The expected answer is the set of lines in the data below between the line holding "(* ===== verification/PoolLife.v ===== *)" and the line holding "(** [grants] says", inclusive, written out exactly.

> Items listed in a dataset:

┌──

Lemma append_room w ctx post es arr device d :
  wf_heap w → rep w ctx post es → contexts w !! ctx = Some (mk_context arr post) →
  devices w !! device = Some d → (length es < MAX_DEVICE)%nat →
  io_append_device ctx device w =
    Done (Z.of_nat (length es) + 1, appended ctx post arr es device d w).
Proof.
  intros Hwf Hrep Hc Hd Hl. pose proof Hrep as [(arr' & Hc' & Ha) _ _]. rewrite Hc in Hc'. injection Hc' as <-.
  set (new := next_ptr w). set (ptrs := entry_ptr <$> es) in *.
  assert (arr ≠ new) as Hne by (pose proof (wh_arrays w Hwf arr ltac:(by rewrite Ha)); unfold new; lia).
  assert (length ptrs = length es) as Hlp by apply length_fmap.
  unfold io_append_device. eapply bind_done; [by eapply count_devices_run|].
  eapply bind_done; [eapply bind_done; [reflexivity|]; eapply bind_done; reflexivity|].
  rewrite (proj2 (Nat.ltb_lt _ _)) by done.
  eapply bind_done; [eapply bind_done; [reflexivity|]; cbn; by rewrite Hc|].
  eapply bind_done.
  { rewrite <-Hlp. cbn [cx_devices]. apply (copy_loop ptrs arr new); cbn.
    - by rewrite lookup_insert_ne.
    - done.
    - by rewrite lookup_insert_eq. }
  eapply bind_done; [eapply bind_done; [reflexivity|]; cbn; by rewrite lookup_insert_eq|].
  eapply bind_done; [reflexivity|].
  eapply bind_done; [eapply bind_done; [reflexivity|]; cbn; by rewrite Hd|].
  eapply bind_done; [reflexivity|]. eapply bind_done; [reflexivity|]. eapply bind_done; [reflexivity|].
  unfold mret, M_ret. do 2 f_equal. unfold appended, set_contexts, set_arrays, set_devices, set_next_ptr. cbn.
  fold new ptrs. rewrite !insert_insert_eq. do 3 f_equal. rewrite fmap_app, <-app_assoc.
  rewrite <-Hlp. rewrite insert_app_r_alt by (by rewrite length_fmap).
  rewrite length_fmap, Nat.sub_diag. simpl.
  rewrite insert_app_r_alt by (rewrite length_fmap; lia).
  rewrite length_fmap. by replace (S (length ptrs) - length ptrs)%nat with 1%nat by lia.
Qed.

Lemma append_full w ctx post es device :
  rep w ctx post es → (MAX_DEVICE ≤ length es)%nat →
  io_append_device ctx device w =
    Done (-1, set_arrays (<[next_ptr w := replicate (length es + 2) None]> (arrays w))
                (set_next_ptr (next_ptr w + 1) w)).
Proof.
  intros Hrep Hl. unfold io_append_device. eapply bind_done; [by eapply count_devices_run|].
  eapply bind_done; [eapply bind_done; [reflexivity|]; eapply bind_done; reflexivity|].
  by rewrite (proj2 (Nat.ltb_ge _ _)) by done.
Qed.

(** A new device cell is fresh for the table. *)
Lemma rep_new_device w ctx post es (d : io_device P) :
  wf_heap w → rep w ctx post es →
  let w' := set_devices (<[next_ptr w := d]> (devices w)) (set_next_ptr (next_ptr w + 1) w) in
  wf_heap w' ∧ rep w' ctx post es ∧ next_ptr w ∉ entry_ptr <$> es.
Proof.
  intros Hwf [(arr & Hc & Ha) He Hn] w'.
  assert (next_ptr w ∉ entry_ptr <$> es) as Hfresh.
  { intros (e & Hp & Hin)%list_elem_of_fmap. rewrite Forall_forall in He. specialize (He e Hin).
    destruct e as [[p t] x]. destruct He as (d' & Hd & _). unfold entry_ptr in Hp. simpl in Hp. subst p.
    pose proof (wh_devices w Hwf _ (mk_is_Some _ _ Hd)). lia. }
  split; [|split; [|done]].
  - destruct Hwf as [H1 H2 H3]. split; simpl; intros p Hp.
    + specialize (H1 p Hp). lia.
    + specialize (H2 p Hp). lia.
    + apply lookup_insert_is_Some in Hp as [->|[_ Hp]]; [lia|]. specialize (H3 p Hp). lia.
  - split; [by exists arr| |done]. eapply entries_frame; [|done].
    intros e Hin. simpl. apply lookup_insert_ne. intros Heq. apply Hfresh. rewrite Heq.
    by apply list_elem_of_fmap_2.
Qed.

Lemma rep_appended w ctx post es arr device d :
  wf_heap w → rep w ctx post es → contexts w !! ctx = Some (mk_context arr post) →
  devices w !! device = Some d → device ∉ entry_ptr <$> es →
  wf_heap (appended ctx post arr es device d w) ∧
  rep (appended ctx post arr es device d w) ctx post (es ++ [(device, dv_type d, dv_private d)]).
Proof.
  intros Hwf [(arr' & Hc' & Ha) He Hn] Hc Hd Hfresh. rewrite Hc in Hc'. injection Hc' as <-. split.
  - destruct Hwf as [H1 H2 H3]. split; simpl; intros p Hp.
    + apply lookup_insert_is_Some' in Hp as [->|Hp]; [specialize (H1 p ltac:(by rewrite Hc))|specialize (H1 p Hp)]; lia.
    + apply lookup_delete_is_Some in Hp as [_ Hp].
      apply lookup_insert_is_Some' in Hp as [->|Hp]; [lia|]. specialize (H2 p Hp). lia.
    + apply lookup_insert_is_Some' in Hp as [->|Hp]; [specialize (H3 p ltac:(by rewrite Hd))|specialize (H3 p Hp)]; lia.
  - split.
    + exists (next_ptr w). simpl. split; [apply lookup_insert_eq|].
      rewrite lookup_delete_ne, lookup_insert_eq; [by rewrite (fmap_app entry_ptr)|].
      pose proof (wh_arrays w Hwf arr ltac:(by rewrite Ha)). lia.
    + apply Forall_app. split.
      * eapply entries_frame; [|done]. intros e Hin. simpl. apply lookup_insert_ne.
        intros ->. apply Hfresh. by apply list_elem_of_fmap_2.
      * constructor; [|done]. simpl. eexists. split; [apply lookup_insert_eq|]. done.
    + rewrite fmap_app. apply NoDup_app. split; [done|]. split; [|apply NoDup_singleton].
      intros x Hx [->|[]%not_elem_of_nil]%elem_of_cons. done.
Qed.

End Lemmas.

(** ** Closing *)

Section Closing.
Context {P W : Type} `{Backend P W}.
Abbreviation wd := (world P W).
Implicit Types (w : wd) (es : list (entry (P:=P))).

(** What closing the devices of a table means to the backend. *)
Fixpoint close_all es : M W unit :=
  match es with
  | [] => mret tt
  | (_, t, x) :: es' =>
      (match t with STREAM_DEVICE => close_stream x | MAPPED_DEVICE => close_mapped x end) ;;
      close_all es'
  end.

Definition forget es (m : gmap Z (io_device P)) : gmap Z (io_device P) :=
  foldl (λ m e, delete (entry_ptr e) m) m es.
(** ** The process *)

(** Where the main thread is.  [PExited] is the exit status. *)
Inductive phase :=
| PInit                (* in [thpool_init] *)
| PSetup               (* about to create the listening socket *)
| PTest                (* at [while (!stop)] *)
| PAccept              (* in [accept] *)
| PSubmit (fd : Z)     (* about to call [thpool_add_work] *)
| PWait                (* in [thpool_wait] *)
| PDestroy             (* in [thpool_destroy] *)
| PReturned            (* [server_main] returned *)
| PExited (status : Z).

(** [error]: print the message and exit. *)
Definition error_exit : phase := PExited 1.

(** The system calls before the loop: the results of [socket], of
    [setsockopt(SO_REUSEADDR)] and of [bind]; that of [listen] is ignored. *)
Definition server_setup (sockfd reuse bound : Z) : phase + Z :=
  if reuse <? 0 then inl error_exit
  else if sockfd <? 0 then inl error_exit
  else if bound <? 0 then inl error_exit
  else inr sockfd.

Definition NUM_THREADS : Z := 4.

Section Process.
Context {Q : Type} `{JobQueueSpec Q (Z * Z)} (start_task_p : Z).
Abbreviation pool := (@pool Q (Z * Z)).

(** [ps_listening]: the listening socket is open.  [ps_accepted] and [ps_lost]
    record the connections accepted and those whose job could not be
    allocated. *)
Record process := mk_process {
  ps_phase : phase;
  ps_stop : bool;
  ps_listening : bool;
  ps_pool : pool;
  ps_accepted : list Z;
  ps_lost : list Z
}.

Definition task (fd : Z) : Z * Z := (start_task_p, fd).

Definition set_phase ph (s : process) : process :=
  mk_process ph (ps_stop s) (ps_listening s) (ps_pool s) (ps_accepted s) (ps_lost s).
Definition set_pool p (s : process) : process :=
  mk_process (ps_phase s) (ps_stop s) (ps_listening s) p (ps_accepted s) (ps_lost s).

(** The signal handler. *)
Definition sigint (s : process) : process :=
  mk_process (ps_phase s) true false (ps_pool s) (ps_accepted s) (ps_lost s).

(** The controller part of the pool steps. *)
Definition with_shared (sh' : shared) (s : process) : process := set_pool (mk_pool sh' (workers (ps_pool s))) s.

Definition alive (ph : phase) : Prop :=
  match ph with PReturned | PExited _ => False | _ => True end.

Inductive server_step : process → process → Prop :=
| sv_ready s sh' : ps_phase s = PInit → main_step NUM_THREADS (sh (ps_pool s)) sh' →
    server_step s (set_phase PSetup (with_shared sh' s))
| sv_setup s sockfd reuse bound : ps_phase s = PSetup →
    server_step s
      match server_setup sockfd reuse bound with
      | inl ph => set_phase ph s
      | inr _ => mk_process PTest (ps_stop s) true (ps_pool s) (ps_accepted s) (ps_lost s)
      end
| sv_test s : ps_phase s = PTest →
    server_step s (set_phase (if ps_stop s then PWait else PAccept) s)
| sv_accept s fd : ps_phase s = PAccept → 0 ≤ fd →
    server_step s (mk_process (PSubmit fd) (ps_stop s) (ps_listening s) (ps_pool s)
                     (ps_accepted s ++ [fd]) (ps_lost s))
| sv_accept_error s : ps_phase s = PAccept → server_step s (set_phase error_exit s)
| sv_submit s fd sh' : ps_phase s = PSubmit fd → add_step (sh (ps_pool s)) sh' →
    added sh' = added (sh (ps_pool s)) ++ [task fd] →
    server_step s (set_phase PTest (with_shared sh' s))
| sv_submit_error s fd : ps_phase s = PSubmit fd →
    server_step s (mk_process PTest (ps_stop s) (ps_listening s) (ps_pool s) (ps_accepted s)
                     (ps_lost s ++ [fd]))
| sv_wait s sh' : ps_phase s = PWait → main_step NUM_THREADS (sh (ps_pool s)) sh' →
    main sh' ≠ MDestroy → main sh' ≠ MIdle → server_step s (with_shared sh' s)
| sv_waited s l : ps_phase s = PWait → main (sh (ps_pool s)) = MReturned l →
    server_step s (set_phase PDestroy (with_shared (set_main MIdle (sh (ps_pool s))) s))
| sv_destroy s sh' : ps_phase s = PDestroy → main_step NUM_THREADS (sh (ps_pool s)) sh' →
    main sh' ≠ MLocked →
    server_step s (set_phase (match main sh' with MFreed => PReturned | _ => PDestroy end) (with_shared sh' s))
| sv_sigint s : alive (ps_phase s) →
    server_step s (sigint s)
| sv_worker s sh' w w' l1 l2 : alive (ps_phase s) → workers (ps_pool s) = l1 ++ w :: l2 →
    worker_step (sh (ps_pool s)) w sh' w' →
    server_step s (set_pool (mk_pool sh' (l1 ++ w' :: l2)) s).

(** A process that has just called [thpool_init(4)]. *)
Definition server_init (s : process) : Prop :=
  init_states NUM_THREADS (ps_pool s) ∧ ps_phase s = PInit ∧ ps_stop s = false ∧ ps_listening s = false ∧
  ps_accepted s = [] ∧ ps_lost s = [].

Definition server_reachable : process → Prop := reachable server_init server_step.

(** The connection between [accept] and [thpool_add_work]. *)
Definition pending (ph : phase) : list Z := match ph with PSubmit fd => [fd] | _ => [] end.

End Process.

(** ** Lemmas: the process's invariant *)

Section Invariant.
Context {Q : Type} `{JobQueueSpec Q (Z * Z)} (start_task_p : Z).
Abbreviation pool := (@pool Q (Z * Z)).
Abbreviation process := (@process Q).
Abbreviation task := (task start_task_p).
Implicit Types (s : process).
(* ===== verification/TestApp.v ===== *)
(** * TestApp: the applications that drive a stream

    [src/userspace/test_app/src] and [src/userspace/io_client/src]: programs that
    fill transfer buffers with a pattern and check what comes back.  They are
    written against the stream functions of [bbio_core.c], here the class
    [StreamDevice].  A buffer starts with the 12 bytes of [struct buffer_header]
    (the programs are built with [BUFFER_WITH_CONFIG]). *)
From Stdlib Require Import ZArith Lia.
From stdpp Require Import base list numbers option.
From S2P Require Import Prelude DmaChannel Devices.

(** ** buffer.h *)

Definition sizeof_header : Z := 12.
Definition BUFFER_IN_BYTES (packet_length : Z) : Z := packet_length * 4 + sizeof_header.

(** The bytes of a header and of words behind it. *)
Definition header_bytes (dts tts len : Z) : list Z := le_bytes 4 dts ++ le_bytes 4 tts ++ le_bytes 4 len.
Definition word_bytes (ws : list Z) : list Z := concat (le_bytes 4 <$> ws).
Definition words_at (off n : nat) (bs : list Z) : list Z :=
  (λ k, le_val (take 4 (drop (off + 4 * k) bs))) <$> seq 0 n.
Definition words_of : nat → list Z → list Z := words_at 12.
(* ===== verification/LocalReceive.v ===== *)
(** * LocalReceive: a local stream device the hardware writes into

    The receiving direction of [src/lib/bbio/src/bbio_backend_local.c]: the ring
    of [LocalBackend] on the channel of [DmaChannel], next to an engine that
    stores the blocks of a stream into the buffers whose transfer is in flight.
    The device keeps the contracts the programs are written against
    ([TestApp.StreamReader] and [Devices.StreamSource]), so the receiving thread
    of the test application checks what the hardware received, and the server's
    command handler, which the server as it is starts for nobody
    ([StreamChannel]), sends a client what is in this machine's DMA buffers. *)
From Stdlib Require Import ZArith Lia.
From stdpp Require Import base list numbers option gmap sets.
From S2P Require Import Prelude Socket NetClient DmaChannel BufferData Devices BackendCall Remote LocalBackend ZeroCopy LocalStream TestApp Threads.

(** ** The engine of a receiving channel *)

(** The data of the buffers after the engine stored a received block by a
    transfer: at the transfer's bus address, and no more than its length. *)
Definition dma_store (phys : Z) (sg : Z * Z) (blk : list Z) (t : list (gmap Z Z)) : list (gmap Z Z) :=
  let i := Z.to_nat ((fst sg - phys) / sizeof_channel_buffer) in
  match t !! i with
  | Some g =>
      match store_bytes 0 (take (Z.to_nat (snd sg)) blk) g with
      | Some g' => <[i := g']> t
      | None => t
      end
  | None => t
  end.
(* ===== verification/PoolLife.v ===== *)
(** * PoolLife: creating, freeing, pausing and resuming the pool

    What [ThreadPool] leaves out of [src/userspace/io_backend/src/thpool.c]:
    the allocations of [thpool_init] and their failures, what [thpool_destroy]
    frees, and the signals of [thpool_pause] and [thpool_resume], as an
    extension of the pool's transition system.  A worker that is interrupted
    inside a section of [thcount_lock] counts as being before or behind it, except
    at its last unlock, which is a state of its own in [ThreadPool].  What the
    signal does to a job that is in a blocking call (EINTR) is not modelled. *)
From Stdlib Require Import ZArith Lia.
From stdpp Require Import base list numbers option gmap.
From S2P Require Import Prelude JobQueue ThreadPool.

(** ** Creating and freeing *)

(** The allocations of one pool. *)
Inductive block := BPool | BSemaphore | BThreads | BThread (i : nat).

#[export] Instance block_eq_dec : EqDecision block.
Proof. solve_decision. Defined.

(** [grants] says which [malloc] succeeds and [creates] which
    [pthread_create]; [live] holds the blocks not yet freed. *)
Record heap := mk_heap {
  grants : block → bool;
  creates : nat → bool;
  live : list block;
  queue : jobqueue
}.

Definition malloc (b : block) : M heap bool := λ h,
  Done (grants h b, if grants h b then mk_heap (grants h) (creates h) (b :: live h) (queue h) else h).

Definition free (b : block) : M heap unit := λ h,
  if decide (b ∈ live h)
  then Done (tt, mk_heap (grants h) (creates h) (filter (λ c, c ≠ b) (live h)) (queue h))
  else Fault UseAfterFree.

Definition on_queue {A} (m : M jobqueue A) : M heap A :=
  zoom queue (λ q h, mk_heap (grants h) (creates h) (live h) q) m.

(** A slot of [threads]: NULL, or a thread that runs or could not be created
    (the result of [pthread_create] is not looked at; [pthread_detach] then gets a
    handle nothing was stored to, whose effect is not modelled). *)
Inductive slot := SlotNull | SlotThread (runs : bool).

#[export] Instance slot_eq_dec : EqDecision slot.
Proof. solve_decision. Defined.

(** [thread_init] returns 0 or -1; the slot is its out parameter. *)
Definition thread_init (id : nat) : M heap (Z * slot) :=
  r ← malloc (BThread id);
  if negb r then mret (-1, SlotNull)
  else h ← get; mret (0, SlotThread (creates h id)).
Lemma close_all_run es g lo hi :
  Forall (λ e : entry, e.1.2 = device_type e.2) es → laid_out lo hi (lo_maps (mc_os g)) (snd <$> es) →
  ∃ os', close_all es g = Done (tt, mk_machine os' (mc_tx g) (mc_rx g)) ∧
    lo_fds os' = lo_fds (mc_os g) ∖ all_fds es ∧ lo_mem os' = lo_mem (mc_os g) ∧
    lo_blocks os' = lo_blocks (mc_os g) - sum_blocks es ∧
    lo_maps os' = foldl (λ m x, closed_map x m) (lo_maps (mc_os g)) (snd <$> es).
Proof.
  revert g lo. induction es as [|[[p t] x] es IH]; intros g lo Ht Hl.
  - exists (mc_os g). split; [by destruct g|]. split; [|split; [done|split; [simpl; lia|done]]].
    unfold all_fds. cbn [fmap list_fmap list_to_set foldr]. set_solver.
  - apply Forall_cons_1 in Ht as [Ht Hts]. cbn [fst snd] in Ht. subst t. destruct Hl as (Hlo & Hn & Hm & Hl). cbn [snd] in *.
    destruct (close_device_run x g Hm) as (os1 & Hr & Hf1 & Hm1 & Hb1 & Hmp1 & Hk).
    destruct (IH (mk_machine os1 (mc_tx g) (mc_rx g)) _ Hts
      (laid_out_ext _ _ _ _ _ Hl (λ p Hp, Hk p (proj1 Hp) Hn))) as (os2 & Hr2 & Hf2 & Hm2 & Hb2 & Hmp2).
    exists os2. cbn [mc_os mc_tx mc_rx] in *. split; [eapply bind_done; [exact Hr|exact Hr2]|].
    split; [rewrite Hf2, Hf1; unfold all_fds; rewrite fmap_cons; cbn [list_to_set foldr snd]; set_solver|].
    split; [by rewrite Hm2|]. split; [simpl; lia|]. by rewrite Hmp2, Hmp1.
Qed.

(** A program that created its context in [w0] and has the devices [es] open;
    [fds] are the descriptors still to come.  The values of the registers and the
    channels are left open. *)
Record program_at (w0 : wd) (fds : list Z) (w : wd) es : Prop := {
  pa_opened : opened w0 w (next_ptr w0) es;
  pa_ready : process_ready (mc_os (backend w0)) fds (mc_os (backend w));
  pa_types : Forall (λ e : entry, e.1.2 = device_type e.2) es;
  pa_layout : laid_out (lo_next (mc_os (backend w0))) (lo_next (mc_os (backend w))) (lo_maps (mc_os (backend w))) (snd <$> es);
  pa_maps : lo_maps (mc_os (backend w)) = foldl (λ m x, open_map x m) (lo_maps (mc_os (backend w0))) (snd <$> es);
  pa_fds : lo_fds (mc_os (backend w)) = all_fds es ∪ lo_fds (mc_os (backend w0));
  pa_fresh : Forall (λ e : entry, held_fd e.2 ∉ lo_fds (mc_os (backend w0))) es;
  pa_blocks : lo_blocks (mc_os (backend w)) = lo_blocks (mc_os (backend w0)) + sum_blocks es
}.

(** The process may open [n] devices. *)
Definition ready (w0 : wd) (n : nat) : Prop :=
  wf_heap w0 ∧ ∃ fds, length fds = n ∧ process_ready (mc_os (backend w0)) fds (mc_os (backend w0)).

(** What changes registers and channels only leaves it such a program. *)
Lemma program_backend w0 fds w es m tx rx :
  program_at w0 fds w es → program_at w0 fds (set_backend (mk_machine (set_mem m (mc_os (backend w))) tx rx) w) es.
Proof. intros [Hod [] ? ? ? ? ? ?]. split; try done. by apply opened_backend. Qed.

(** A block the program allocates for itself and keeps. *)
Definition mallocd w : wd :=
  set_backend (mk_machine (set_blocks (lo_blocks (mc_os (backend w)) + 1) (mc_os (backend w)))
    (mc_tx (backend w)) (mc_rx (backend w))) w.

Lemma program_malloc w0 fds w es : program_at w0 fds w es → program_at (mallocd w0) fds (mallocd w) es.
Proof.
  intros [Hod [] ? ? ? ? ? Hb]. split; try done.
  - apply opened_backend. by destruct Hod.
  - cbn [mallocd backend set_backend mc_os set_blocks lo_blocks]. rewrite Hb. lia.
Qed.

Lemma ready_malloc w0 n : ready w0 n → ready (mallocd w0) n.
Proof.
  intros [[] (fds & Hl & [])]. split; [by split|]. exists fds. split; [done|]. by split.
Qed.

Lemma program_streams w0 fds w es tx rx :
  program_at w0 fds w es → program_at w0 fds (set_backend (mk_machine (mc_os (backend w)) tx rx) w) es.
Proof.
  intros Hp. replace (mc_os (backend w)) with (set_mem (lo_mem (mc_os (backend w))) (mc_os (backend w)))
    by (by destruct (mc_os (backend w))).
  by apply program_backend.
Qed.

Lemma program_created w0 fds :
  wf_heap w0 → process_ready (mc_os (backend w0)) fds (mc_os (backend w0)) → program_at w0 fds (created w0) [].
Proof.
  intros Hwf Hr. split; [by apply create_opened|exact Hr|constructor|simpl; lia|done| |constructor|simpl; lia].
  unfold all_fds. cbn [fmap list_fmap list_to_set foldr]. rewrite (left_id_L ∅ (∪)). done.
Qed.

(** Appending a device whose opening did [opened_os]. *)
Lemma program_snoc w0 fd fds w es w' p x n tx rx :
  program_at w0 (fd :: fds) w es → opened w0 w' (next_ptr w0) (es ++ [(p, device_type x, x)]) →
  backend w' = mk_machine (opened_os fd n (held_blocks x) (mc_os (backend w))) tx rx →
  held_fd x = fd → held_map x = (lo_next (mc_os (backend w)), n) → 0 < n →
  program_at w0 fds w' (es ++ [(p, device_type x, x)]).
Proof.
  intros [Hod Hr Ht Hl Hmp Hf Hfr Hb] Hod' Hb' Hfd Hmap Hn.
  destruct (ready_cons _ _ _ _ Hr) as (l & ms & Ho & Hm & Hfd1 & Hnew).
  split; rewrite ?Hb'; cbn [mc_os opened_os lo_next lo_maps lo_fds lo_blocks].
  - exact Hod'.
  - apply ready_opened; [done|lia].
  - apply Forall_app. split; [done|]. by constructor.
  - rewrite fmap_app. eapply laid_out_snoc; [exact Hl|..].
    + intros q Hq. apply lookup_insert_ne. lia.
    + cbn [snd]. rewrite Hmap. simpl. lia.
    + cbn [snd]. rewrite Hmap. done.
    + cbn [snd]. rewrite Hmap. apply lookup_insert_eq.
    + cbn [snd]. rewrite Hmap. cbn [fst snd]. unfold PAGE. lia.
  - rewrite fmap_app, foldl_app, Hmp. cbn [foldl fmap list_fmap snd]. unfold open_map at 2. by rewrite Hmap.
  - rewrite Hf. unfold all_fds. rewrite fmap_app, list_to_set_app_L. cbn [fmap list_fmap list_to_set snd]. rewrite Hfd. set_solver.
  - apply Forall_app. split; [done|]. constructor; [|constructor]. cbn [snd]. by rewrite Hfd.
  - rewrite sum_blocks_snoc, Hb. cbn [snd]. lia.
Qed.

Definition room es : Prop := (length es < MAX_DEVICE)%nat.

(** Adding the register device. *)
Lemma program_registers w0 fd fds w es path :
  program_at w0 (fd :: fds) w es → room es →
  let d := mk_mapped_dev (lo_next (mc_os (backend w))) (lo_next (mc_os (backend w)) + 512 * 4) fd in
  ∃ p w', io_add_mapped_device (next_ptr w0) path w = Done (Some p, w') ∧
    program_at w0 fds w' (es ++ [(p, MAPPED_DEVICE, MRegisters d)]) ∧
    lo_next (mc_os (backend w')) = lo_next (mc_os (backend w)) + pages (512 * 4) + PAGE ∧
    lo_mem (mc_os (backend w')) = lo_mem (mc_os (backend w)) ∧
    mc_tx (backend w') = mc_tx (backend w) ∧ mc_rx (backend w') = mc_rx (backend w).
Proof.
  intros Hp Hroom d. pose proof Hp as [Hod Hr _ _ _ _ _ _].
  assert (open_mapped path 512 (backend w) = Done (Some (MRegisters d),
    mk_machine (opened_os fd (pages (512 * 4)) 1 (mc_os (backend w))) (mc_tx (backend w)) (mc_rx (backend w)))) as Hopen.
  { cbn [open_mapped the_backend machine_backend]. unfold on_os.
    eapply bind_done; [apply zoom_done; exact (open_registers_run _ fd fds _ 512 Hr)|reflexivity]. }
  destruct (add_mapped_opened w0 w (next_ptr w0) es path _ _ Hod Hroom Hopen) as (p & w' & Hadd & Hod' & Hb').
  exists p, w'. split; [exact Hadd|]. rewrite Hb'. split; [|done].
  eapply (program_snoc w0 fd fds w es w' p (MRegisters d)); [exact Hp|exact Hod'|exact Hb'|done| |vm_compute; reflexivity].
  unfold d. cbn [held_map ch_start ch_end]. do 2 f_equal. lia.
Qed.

└──

> Answer to this exercise:
(* ===== verification/PoolLife.v ===== *)
(** * PoolLife: creating, freeing, pausing and resuming the pool

    What [ThreadPool] leaves out of [src/userspace/io_backend/src/thpool.c]:
    the allocations of [thpool_init] and their failures, what [thpool_destroy]
    frees, and the signals of [thpool_pause] and [thpool_resume], as an
    extension of the pool's transition system.  A worker that is interrupted
    inside a section of [thcount_lock] counts as being before or behind it, except
    at its last unlock, which is a state of its own in [ThreadPool].  What the
    signal does to a job that is in a blocking call (EINTR) is not modelled. *)
From Stdlib Require Import ZArith Lia.
From stdpp Require Import base list numbers option gmap.
From S2P Require Import Prelude JobQueue ThreadPool.

(** ** Creating and freeing *)

(** The allocations of one pool. *)
Inductive block := BPool | BSemaphore | BThreads | BThread (i : nat).

#[export] Instance block_eq_dec : EqDecision block.
Proof. solve_decision. Defined.

(** [grants] says which [malloc] succeeds and [creates] which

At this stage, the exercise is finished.